Determine how many lines in the records hold "Hcustom", and give that number with nothing added.

:: Information provided ::

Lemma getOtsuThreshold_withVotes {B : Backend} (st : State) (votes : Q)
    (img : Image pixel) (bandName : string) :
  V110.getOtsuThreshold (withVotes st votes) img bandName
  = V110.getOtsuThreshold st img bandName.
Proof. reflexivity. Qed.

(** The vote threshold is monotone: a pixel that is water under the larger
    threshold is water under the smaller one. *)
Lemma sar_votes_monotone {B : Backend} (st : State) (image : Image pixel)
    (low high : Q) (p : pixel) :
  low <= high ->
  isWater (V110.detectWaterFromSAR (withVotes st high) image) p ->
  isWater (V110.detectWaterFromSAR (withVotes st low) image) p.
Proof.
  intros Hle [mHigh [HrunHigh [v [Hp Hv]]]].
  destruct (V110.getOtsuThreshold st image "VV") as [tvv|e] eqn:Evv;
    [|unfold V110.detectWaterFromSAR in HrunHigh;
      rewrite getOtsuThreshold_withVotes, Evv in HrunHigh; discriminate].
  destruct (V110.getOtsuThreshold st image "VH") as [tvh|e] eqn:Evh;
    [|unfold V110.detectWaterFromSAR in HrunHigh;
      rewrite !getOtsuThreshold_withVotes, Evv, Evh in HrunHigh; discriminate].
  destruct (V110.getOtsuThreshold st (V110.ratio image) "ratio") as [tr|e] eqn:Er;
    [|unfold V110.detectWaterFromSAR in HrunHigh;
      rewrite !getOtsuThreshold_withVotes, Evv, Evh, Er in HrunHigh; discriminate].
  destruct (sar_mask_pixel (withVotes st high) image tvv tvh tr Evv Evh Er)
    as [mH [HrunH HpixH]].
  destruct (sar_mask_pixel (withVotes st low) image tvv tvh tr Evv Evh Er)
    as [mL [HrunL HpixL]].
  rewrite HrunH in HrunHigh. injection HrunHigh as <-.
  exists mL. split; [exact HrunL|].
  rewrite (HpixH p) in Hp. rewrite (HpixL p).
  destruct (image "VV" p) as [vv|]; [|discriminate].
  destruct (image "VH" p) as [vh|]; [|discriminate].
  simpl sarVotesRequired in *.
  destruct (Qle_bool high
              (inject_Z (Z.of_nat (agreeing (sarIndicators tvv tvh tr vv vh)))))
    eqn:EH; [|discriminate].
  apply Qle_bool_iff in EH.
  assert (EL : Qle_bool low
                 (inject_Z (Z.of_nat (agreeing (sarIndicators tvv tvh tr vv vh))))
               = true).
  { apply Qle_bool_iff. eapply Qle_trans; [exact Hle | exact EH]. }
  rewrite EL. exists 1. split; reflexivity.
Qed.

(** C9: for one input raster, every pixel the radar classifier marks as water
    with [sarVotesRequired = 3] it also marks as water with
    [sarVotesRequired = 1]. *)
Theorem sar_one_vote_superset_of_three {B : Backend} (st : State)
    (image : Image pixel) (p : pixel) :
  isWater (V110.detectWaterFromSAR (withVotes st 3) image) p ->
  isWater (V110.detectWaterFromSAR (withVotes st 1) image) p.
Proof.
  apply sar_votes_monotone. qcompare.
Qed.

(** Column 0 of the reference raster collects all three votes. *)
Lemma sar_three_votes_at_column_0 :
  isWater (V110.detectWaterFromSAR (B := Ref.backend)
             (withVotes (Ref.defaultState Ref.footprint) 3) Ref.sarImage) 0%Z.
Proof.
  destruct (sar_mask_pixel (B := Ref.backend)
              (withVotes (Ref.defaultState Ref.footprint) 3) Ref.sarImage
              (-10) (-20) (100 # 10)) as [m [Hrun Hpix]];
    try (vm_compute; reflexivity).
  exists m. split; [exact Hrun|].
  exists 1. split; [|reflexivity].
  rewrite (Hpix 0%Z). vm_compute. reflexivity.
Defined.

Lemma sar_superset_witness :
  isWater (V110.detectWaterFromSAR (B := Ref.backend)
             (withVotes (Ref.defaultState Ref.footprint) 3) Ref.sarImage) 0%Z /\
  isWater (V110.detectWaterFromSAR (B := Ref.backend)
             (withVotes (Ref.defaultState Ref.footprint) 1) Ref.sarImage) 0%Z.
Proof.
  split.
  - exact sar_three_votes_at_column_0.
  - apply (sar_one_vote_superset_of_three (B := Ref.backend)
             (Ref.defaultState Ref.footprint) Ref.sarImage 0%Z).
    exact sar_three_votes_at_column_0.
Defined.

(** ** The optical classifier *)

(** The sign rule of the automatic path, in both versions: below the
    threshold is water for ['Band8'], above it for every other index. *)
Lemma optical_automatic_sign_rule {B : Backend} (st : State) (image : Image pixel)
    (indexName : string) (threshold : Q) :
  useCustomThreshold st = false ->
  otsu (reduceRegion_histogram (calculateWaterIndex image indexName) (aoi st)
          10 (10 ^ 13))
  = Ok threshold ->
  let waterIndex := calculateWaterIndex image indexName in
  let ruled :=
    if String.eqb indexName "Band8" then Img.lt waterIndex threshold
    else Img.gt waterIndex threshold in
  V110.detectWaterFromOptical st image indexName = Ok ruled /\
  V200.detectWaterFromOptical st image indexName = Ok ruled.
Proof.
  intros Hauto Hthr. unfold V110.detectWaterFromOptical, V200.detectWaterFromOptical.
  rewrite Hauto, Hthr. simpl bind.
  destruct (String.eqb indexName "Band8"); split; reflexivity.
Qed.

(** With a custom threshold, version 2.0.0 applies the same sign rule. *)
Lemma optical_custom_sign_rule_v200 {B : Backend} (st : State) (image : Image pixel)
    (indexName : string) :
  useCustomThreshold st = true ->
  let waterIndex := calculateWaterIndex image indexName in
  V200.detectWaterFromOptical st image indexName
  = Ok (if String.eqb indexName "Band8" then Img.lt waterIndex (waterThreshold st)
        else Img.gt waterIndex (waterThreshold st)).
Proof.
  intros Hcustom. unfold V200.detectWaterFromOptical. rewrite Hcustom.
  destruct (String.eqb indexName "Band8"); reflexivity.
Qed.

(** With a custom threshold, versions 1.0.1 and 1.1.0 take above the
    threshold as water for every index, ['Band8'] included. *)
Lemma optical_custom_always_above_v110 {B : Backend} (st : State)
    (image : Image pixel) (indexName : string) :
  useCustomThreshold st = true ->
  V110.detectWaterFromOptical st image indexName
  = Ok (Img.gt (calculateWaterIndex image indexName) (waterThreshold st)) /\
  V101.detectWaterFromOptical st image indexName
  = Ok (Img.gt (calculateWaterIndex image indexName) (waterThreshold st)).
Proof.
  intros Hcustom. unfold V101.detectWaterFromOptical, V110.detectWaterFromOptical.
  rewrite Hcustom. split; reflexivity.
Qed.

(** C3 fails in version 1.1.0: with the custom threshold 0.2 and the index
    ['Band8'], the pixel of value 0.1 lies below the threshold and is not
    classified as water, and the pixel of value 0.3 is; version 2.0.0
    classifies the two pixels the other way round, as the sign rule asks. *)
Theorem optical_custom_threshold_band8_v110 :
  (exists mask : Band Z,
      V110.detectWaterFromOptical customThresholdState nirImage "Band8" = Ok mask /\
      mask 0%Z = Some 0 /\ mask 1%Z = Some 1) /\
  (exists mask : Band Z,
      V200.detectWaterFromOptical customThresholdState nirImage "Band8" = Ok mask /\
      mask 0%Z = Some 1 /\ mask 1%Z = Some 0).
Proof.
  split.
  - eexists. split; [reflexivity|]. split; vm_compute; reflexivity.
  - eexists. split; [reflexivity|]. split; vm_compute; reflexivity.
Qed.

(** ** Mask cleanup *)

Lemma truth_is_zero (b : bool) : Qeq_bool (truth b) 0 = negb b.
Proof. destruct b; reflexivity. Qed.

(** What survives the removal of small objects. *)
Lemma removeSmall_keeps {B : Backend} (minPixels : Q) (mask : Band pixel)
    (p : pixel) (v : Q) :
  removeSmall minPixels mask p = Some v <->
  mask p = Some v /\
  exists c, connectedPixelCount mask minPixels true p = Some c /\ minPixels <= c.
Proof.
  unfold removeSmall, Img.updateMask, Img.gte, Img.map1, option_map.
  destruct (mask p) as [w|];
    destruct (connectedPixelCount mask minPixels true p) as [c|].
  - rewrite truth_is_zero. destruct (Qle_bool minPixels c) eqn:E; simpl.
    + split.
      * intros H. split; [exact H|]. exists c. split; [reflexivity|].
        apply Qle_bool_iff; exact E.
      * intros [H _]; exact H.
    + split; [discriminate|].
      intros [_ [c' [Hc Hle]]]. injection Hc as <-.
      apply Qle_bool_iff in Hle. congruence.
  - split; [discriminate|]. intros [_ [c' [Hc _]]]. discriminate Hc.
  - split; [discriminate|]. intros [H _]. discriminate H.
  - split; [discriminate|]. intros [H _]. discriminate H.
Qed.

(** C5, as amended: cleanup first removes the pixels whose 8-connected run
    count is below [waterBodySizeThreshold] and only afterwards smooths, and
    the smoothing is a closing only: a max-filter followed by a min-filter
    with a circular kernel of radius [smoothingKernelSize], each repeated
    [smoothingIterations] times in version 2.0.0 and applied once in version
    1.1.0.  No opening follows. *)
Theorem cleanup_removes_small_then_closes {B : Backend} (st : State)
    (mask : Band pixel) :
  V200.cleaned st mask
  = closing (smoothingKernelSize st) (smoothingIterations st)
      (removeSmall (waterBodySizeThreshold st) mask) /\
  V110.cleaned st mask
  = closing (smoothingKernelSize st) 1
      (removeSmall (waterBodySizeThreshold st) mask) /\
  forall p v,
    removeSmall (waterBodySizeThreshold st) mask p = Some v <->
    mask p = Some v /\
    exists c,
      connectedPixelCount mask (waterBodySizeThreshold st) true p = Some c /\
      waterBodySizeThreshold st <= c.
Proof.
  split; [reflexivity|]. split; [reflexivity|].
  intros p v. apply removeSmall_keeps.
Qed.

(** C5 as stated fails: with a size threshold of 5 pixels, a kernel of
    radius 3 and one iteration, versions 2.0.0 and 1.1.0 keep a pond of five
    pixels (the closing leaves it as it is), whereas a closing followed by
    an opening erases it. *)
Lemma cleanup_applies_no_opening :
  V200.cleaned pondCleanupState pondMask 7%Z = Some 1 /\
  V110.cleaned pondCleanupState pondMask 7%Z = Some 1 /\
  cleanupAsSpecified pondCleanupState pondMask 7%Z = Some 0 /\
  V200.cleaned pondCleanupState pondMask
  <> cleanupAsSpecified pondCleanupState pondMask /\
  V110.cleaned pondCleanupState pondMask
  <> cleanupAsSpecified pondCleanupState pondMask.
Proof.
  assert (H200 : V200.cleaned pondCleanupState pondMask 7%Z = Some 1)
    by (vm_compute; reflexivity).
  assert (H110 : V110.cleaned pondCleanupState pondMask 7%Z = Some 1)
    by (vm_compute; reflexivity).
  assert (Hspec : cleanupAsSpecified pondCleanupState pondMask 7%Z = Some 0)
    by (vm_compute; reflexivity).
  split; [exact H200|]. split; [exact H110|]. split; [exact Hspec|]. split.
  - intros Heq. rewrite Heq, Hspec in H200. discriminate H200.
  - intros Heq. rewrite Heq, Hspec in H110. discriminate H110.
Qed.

:::

* [Answer to the problem]: 3